(** On a record typed as [AgentRegistrationFile]: when the owner,
    payment-wallet and URI reads succeed and the record's [registrations]
    is absent or a list of entries with a number [agentId] and a string
    [agentRegistry], none of which points back to the reference,
    [verifyAgent] returns a result with [valid = false], the back-reference
    error, and the owner and payment wallet it had read. *)
Theorem missing_backreference_reported
    (P : Platform) (W : World) (input : VerifyInput) (ref : AgentRef)
    (rpcUrl ownerRead walletRead agentUri : string) (record : JValue)
    (entries : list AgentRegistrationRef) :
  resolveRef input = Ok ref ->
  rpcUrlFor input ref = Some rpcUrl ->
  rpcUrl <> "" ->
  readField W rpcUrl ref "ownerOf" = Ok ownerRead ->
  readField W rpcUrl ref "getAgentWallet" = Ok walletRead ->
  readField W rpcUrl ref "tokenURI" = Ok agentUri ->
  snd (fetchRegistrationFile P W agentUri DEFAULT_IPFS_GATEWAY) = Ok record ->
  crossReferences record = Some entries ->
  (forall e, In e entries -> ~ pointsBack ref e) ->
  exists r,
    verifyAgent P W input = Ok r
    /\ valid r = false
    /\ error r = Some (backrefMissing ref (registryPrefix ref))
    /\ owner r = Some ownerRead
    /\ paymentWallet r
       = (if String.eqb walletRead ZERO_ADDRESS then None else Some walletRead)
    /\ registration r = Some record.
Proof.
  intros Href Hrpc Hne Ho Hw Hu Hf Hx Hno.
  unfold verifyAgent. rewrite Href. eexists. split; [reflexivity|].
  unfold verifyRef. rewrite Hrpc.
  destruct rpcUrl as [|c rpcUrl]; [congruence|].
  rewrite Ho, Hw, Hu, Hf.
  destruct (hasBackref_none ref record entries Hx Hno) as [-> | ->];
    repeat split.
Qed.

Lemma missing_backreference_witness :
  exists r,
    verifyAgent Reference.platform Scenario.baseLedger
      (ByGlobalId "eip155:8453:0x8004A169FB4a3325136EB29fA0ceB6D2e539a432#7")
    = Ok r
    /\ valid r = false
    /\ owner r = Some Scenario.alice
    /\ paymentWallet r = None.
Proof.
  destruct (missing_backreference_reported Reference.platform
              Scenario.baseLedger
              (ByGlobalId
                 "eip155:8453:0x8004A169FB4a3325136EB29fA0ceB6D2e539a432#7")
              {| namespace := "eip155";
                 chainId := Finite 8453;
                 registry := "0x8004A169FB4a3325136EB29fA0ceB6D2e539a432";
                 agentId := Finite 7 |}
              "https://mainnet.base.org" Scenario.alice ZERO_ADDRESS
              Scenario.agentUri2376
              (registrationFile Scenario.baseIdentity Scenario.myAgent
                 (Some (Finite 2376)))
              [ {| ref_agentId := Finite 2376;
                   agentRegistry :=
                     "eip155:8453:0x8004A169FB4a3325136EB29fA0ceB6D2e539a432" |} ])
    as (r & Hr & Hv & _ & Ho & Hp & _).
  - vm_compute; reflexivity.
  - vm_compute; reflexivity.
  - discriminate.
  - reflexivity.
  - reflexivity.
  - reflexivity.
  - vm_compute; reflexivity.
  - vm_compute; reflexivity.
  - intros e [<- | []] [Hid _]. discriminate Hid.
  - exists r. repeat split; assumption.
Defined.

Lemma arraySome_app (cb : JValue -> Result bool) (pre rest : list JValue) :
  arraySome cb pre = Ok false ->
  arraySome cb (pre ++ rest) = arraySome cb rest.
Proof.
  induction pre as [|v pre IH]; cbn [arraySome app]; [reflexivity|].
  destruct (cb v) as [[|]|m]; try discriminate. exact IH.
Qed.

(** C1.  The specification reports a record without back-reference as
    such, with the owner and the payment wallet that were read; the code
    does so only while it can read every entry it looks at.  The fetched
    record is cast to [AgentRegistrationFile] unchecked.  When the three
    ledger reads succeed and the record's [registrations] holds, after
    well-typed entries that do not point back, an entry with the agent's
    id and no [agentRegistry], and no entry of the list points back to the
    reference, then [verifyAgent] returns a result with [valid = false]
    whose error is the TypeError of reading [toLowerCase], not the
    back-reference error, and with neither the owner nor the payment
    wallet nor the registration. *)
Theorem untyped_entry_loses_owner
    (P : Platform) (W : World) (input : VerifyInput) (ref : AgentRef)
    (rpcUrl ownerRead walletRead agentUri : string)
    (fields entry : list (string * JValue)) (pre rest : list JValue)
    (typed : list AgentRegistrationRef) :
  resolveRef input = Ok ref ->
  rpcUrlFor input ref = Some rpcUrl ->
  rpcUrl <> "" ->
  readField W rpcUrl ref "ownerOf" = Ok ownerRead ->
  readField W rpcUrl ref "getAgentWallet" = Ok walletRead ->
  readField W rpcUrl ref "tokenURI" = Ok agentUri ->
  snd (fetchRegistrationFile P W agentUri DEFAULT_IPFS_GATEWAY)
  = Ok (JObj fields) ->
  lookupField fields "registrations"
  = Some (JArr (pre ++ JObj entry :: rest)) ->
  entriesOf pre = Some typed ->
  (forall e, In e typed -> ~ pointsBack ref e) ->
  lookupField entry "agentId" = Some (JNum (agentId ref)) ->
  lookupField entry "agentRegistry" = None ->
  (forall v e, In v rest -> entryOf v = Some e -> ~ pointsBack ref e) ->
  exists r,
    verifyAgent P W input = Ok r
    /\ valid r = false
    /\ owner r = None
    /\ paymentWallet r = None
    /\ registration r = None
    /\ error r
       = Some "Cannot read properties of undefined (reading 'toLowerCase')"
    /\ error r <> Some (backrefMissing ref (registryPrefix ref)).
Proof.
  intros Href Hrpc Hne Ho Hw Hu Hf Hregs Hpre Hno Hid Hreg _.
  unfold verifyAgent. rewrite Href. eexists. split; [reflexivity|].
  unfold verifyRef. rewrite Hrpc.
  destruct rpcUrl as [|c rpcUrl]; [congruence|].
  rewrite Ho, Hw, Hu, Hf.
  unfold hasBackref. cbn [getProp]. rewrite Hregs.
  rewrite (arraySome_app _ _ _ (arraySome_no_backref ref pre typed Hpre Hno)).
  assert (Hthrow : isBackref ref (registryPrefix ref) (JObj entry)
                   = Throw "Cannot read properties of undefined (reading 'toLowerCase')").
  { unfold isBackref. cbn [getProp]. rewrite Hid, Hreg.
    now rewrite (proj2 (number_eqb_eq _ _) eq_refl). }
  cbn [arraySome]. rewrite Hthrow.
  unfold caught, failed; cbn [valid owner paymentWallet registration error].
  change (includes "Cannot read properties of undefined (reading 'toLowerCase')"
            "revert"
          || includes
               "Cannot read properties of undefined (reading 'toLowerCase')"
               "ERC721")
    with false.
  do 5 (split; [reflexivity|]).
  unfold backrefMissing. cbn [String.append]. discriminate.
Qed.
=======
**What is needed**
Once the line containing "r = Some ownerRead" has been written out, please stop; every line before it, back to the first line of the records above, should be given exactly.

**Result of this task**
(** On a record typed as [AgentRegistrationFile]: when the owner,
    payment-wallet and URI reads succeed and the record's [registrations]
    is absent or a list of entries with a number [agentId] and a string
    [agentRegistry], none of which points back to the reference,
    [verifyAgent] returns a result with [valid = false], the back-reference
    error, and the owner and payment wallet it had read. *)
Theorem missing_backreference_reported
    (P : Platform) (W : World) (input : VerifyInput) (ref : AgentRef)
    (rpcUrl ownerRead walletRead agentUri : string) (record : JValue)
    (entries : list AgentRegistrationRef) :
  resolveRef input = Ok ref ->
  rpcUrlFor input ref = Some rpcUrl ->
  rpcUrl <> "" ->
  readField W rpcUrl ref "ownerOf" = Ok ownerRead ->
  readField W rpcUrl ref "getAgentWallet" = Ok walletRead ->
  readField W rpcUrl ref "tokenURI" = Ok agentUri ->
  snd (fetchRegistrationFile P W agentUri DEFAULT_IPFS_GATEWAY) = Ok record ->
  crossReferences record = Some entries ->
  (forall e, In e entries -> ~ pointsBack ref e) ->
  exists r,
    verifyAgent P W input = Ok r
    /\ valid r = false
    /\ error r = Some (backrefMissing ref (registryPrefix ref))
    /\ owner r = Some ownerRead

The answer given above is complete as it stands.